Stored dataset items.
(** C3. Block [g] starts at [g * anchoring_period] with the run of its
    anchor; its length is the anchoring period, or what is left of the
    total length in the last segment; a segment which is not the last has
    the runs up to the run of the next anchor, that run counted exactly when
    it starts before the next segment does. When the run of the next anchor
    starts one position before the boundary it is among the runs of block
    [g], and it is the first run of block [g+1]. All values are assumed to
    fit their types. *)
Theorem resolve_segment_decompression_params_spec :
  forall (IndexSize PositionOffsetSize : Z)
         (run_start_positions position_anchors : list Z)
         (anchoring_period num_anchors num_element_runs total_uncompressed_length g : Z),
    let resolve :=
      resolve_segment_decompression_params IndexSize PositionOffsetSize
        run_start_positions position_anchors anchoring_period num_anchors
        num_element_runs total_uncompressed_length in
    let this_anchor := zth position_anchors g in
    let next_anchor := zth position_anchors (g + 1) in
    0 <= g -> g + 1 < 2 ^ 32 ->
    0 <= anchoring_period < 2 ^ (8 * PositionOffsetSize) ->
    g * anchoring_period < 2 ^ (8 * IndexSize) ->
    uncompressed_start_position (resolve g) = g * anchoring_period
    /\ first_run_index (resolve g) = this_anchor
    /\ (g + 1 = num_anchors ->
        g * anchoring_period <= total_uncompressed_length < 2 ^ (8 * IndexSize) ->
        total_uncompressed_length - g * anchoring_period < 2 ^ (8 * PositionOffsetSize) ->
        decompressed_length (resolve g) = total_uncompressed_length - g * anchoring_period)
    /\ (g + 1 <> num_anchors -> decompressed_length (resolve g) = anchoring_period)
    /\ (g + 1 <> num_anchors ->
        (g + 1) * anchoring_period < 2 ^ (8 * IndexSize) ->
        0 <= this_anchor <= next_anchor ->
        next_anchor + 1 < 2 ^ (8 * IndexSize) ->
        next_anchor + 1 - this_anchor < 2 ^ (8 * PositionOffsetSize) ->
        num_runs (resolve g)
        = next_anchor - this_anchor
          + (if zth run_start_positions next_anchor <? (g + 1) * anchoring_period
             then 1 else 0)
        /\ (zth run_start_positions next_anchor = (g + 1) * anchoring_period - 1 ->
            first_run_index (resolve g) <= next_anchor
                                        < first_run_index (resolve g) + num_runs (resolve g)
            /\ first_run_index (resolve (g + 1)) = next_anchor)).
Proof.
  intros IndexSize PositionOffsetSize rsp anchors period num_anchors nruns total g
         resolve this_anchor next_anchor Hg Hg32 Hperiod Hstart.
  subst resolve.
  split; [now apply resolved_start|].
  split; [reflexivity|].
  split; [intros; now apply resolved_length_last|].
  split; [intros; now apply resolved_length_inner|].
  intros Hinner Hbound Hanchors Hfit Hfit'.
  rewrite resolved_num_runs_inner by assumption.
  fold this_anchor next_anchor. split; [reflexivity|].
  intros Hedge.
  destruct (Z.ltb_spec (zth rsp next_anchor) ((g + 1) * period)) as [_|Hge]; [|lia].
  split; [|reflexivity].
  rewrite resolved_first_run. fold this_anchor. lia.
Qed.

Lemma resolve_segment_decompression_params_spec_witness :
  let resolve := resolve_segment_decompression_params 4 4 [0; 3; 7; 12] [0; 2] 8 2 4 16 in
  uncompressed_start_position (resolve 0) = 0
  /\ decompressed_length (resolve 0) = 8
  /\ num_runs (resolve 0) = 3
  /\ first_run_index (resolve 1) = 2.
Proof.
  assert (H0 : 0 <= 0) by lia.
  assert (H1 : 0 + 1 < 2 ^ 32) by lia.
  assert (H2 : 0 <= 8 < 2 ^ (8 * 4)) by lia.
  assert (H3 : 0 * 8 < 2 ^ (8 * 4)) by lia.
  pose proof (resolve_segment_decompression_params_spec
                4 4 [0; 3; 7; 12] [0; 2] 8 2 4 16 0 H0 H1 H2 H3)
    as (Hstart & _ & _ & Hlen & Hruns).
  assert (Hnotlast : 0 + 1 <> 2) by lia.
  assert (H4 : (0 + 1) * 8 < 2 ^ (8 * 4)) by lia.
  assert (H5 : 0 <= zth [0; 2] 0 <= zth [0; 2] (0 + 1)) by (vm_compute; split; discriminate).
  assert (H6 : zth [0; 2] (0 + 1) + 1 < 2 ^ (8 * 4)) by reflexivity.
  assert (H7 : zth [0; 2] (0 + 1) + 1 - zth [0; 2] 0 < 2 ^ (8 * 4)) by reflexivity.
  destruct (Hruns Hnotlast H4 H5 H6 H7) as (Hnum & Hedge).
  assert (H8 : zth [0; 3; 7; 12] (zth [0; 2] (0 + 1)) = (0 + 1) * 8 - 1) by reflexivity.
  destruct (Hedge H8) as (_ & Hfirst).
  exact (conj Hstart (conj (Hlen Hnotlast) (conj Hnum Hfirst))).
Defined.

(** ** Index lists and buffers *)

Lemma zseq_length (i : Z) (n : nat) : length (zseq i n) = n.
Proof. unfold zseq. now rewrite length_map, length_seq. Qed.

Lemma in_zseq (i x : Z) (n : nat) : 0 <= i -> In x (zseq i n) <-> i <= x < i + Z.of_nat n.
Proof.
  intros Hi. unfold zseq. rewrite in_map_iff. split.
  - intros (k & Hk & Hin). apply in_seq in Hin. lia.
  - intros Hx. exists (Z.to_nat x). split; [lia|]. apply in_seq. lia.
Qed.

Lemma zseq_cons (i : Z) (n : nat) : 0 <= i -> zseq i (S n) = i :: zseq (i + 1) n.
Proof.
  intros Hi. unfold zseq. cbn [seq map]. f_equal; [lia|].
  replace (Z.to_nat (i + 1)) with (S (Z.to_nat i)) by lia. reflexivity.
Qed.

Lemma zseq_shift (i : Z) (n : nat) : 0 <= i -> zseq i n = map (Z.add i) (zseq 0 n).
Proof.
  revert i. induction n as [|n IH]; intros i Hi; [reflexivity|].
  rewrite zseq_cons, (zseq_cons 0) by lia. cbn [map]. f_equal; [lia|].
  rewrite (IH (i + 1)), (IH (0 + 1)) by lia. rewrite map_map.
  apply map_ext. intros e. lia.
Qed.

Lemma nth_zseq (i d : Z) (n k : nat) :
  0 <= i -> (k < n)%nat -> nth k (zseq i n) d = i + Z.of_nat k.
Proof.
  intros Hi Hk. unfold zseq.
  rewrite (nth_map_in_range _ _ _ O) by now rewrite length_seq.
  rewrite seq_nth by assumption. lia.
Qed.

Lemma NoDup_zseq (i : Z) (n : nat) : NoDup (zseq i n).
Proof.
  unfold zseq. apply Finite.Injective_map_NoDup; [|apply seq_NoDup].
  intros a b Hab. lia.
Qed.

Lemma zth_offset_ptr (a : list Z) (k i : Z) :
  0 <= k -> 0 <= i -> zth (offset_ptr a k) i = zth a (k + i).
Proof.
  intros Hk Hi. unfold zth, offset_ptr. rewrite nth_skipn. f_equal. lia.
Qed.

Lemma zth_map_zseq (f : Z -> Z) (n : nat) (e : Z) :
  0 <= e < Z.of_nat n -> zth (map f (zseq 0 n)) e = f e.
Proof.
  intros He. unfold zth.
  rewrite (nth_map_in_range _ _ _ 0) by (rewrite zseq_length; lia).
  rewrite nth_zseq by lia. f_equal. lia.
Qed.

Lemma flat_map_agree {A B : Type} (f g : A -> list B) (l : list A) :
  (forall a, In a l -> f a = g a) -> flat_map f l = flat_map g l.
Proof.
  intros H. induction l as [|a l IH]; [reflexivity|].
  cbn [flat_map]. rewrite (H a) by now left.
  rewrite IH by (intros a' Ha'; apply H; now right). reflexivity.
Qed.

Lemma flat_map_by_index_from {A B : Type} (h : A -> list B) (xs : list A) (d : A) (k : nat) :
  flat_map h xs = flat_map (fun i => h (nth (i - k) xs d)) (seq k (length xs)).
Proof.
  revert k. induction xs as [|x xs IH]; intros k; [reflexivity|].
  cbn [flat_map length seq]. replace (k - k)%nat with O by lia. cbn [nth]. f_equal.
  rewrite (IH (S k)). apply flat_map_agree.
  intros i Hi. apply in_seq in Hi.
  replace (i - k)%nat with (S (i - S k)) by lia. reflexivity.
Qed.

Lemma flat_map_by_index {A B : Type} (h : A -> list B) (xs : list A) (d : A) :
  flat_map h xs = flat_map (fun i => h (nth i xs d)) (seq 0 (length xs)).
Proof.
  rewrite (flat_map_by_index_from h xs d 0). apply flat_map_agree.
  intros i _. now rewrite Nat.sub_0_r.
Qed.

(** Lists produced from distinct keys, each without repetition and each
    element naming its key, have no repetition when put together. *)
Lemma NoDup_flat_map_keyed {A B : Type} (f : A -> list B) (key : B -> A) (l : list A) :
  NoDup l ->
  (forall a, In a l -> NoDup (f a)) ->
  (forall a b, In a l -> In b (f a) -> key b = a) ->
  NoDup (flat_map f l).
Proof.
  intros Hl Hf Hkey. induction Hl as [|a l Ha Hl IH]; [constructor|].
  cbn [flat_map]. apply NoDup_app.
  - apply Hf. now left.
  - apply IH.
    + intros a' Ha'. apply Hf. now right.
    + intros a' b Ha' Hb. apply Hkey; [now right|assumption].
  - intros b Hb Hb'. apply in_flat_map in Hb' as (a' & Ha' & Hb').
    apply Ha. rewrite <- (Hkey a b (or_introl eq_refl) Hb).
    rewrite (Hkey a' b (or_intror Ha') Hb'). assumption.
Qed.

Lemma sequence_map_some {A B : Type} (f : A -> option B) (g : A -> B) (l : list A) :
  (forall a, In a l -> f a = Some (g a)) -> sequence (map f l) = Some (map g l).
Proof.
  intros H. induction l as [|a l IH]; [reflexivity|].
  cbn [map sequence fold_right]. fold (sequence (map f l)).
  rewrite IH by (intros a' Ha'; apply H; now right).
  rewrite (H a) by now left. reflexivity.
Qed.

Lemma combine_map_self {A B : Type} (f : A -> B) (l : list A) :
  combine l (map f l) = map (fun x => (x, f x)) l.
Proof. induction l as [|a l IH]; [reflexivity|]. cbn. now rewrite IH. Qed.

Lemma flat_map_map {A B C : Type} (f : B -> list C) (g : A -> B) (l : list A) :
  flat_map f (map g l) = flat_map (fun x => f (g x)) l.
Proof. induction l as [|a l IH]; [reflexivity|]. cbn. now rewrite IH. Qed.

Lemma map_flat_map {A B C : Type} (g : B -> C) (f : A -> list B) (l : list A) :
  map g (flat_map f l) = flat_map (fun x => map g (f x)) l.
Proof.
  induction l as [|a l IH]; [reflexivity|]. cbn. now rewrite map_app, IH.
Qed.

Lemma forallb_false_witness {A : Type} (f : A -> bool) (l : list A) :
  forallb f l = false -> exists x, In x l /\ f x = false.
Proof.
  induction l as [|a l IH]; [discriminate|]. cbn.
  destruct (f a) eqn:Ha.
  - intros H. destruct (IH H) as (x & Hx & Hfx). exists x. auto.
  - intros _. exists a. auto.
Qed.

Lemma sequence_map_cases {A B : Type} (f : A -> option B) (g : A -> B) (ok : A -> bool)
    (l : list A) :
  (forall a, In a l -> f a = if ok a then Some (g a) else None) ->
  sequence (map f l) = if forallb ok l then Some (map g l) else None.
Proof.
  intros H. induction l as [|a l IH]; [reflexivity|].
  cbn [map sequence fold_right forallb]. fold (sequence (map f l)).
  rewrite IH by (intros a' Ha'; apply H; now right).
  rewrite (H a) by now left.
  destruct (ok a), (forallb ok l); reflexivity.
Qed.

Lemma forallb_orb_const {A : Type} (f : A -> bool) (b : bool) (l : list A) :
  forallb (fun a => f a || b) l = forallb f l || b.
Proof.
  induction l as [|a l IH]; [reflexivity|]. cbn [forallb]. rewrite IH.
  destruct (f a), (forallb f l), b; reflexivity.
Qed.

(** ** Ballots *)

Lemma testbit_warp_ballot (predicates : list bool) (k : nat) :
  Z.testbit (builtins.warp_ballot predicates) (Z.of_nat k) = nth k predicates false.
Proof.
  revert k. induction predicates as [|b rest IH]; intros k.
  - cbn. destruct k; apply Z.testbit_0_l.
  - cbn [builtins.warp_ballot nth]. rewrite Z.add_comm. destruct k as [|k].
    + apply Z.testbit_0_r.
    + rewrite Nat2Z.inj_succ, Z.testbit_succ_r by lia. apply IH.
Qed.

Lemma ctz_from_first_set (x : Z) (first : nat) (fuel i : nat) :
  (forall l, (i <= l < first)%nat -> Z.testbit x (Z.of_nat l) = false) ->
  Z.testbit x (Z.of_nat first) = true ->
  (i <= first)%nat -> (first - i < fuel)%nat ->
  builtins.ctz_from fuel (Z.of_nat i) x = Z.of_nat (first - i).
Proof.
  revert i. induction fuel as [|fuel IH]; intros i Hzero Hset Hi Hfuel; [lia|].
  cbn [builtins.ctz_from].
  destruct (Nat.eq_dec i first) as [->|Hne].
  - rewrite Hset. f_equal. lia.
  - rewrite Hzero by lia.
    replace (Z.of_nat i + 1) with (Z.of_nat (S i)) by lia.
    rewrite IH; try lia; [|assumption].
    intros l Hl. apply Hzero. lia.
Qed.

TRY IT.
Above are the records. Copy the lines beginning at the one that has "assert (H8 : zth" and ending with the one that has "Lemma zseq_length (i", unchanged.

TASK OUTPUT.
  assert (H8 : zth [0; 3; 7; 12] (zth [0; 2] (0 + 1)) = (0 + 1) * 8 - 1) by reflexivity.
  destruct (Hedge H8) as (_ & Hfirst).
  exact (conj Hstart (conj (Hlen Hnotlast) (conj Hnum Hfirst))).
Defined.

(** ** Index lists and buffers *)

Lemma zseq_length (i : Z) (n : nat) : length (zseq i n) = n.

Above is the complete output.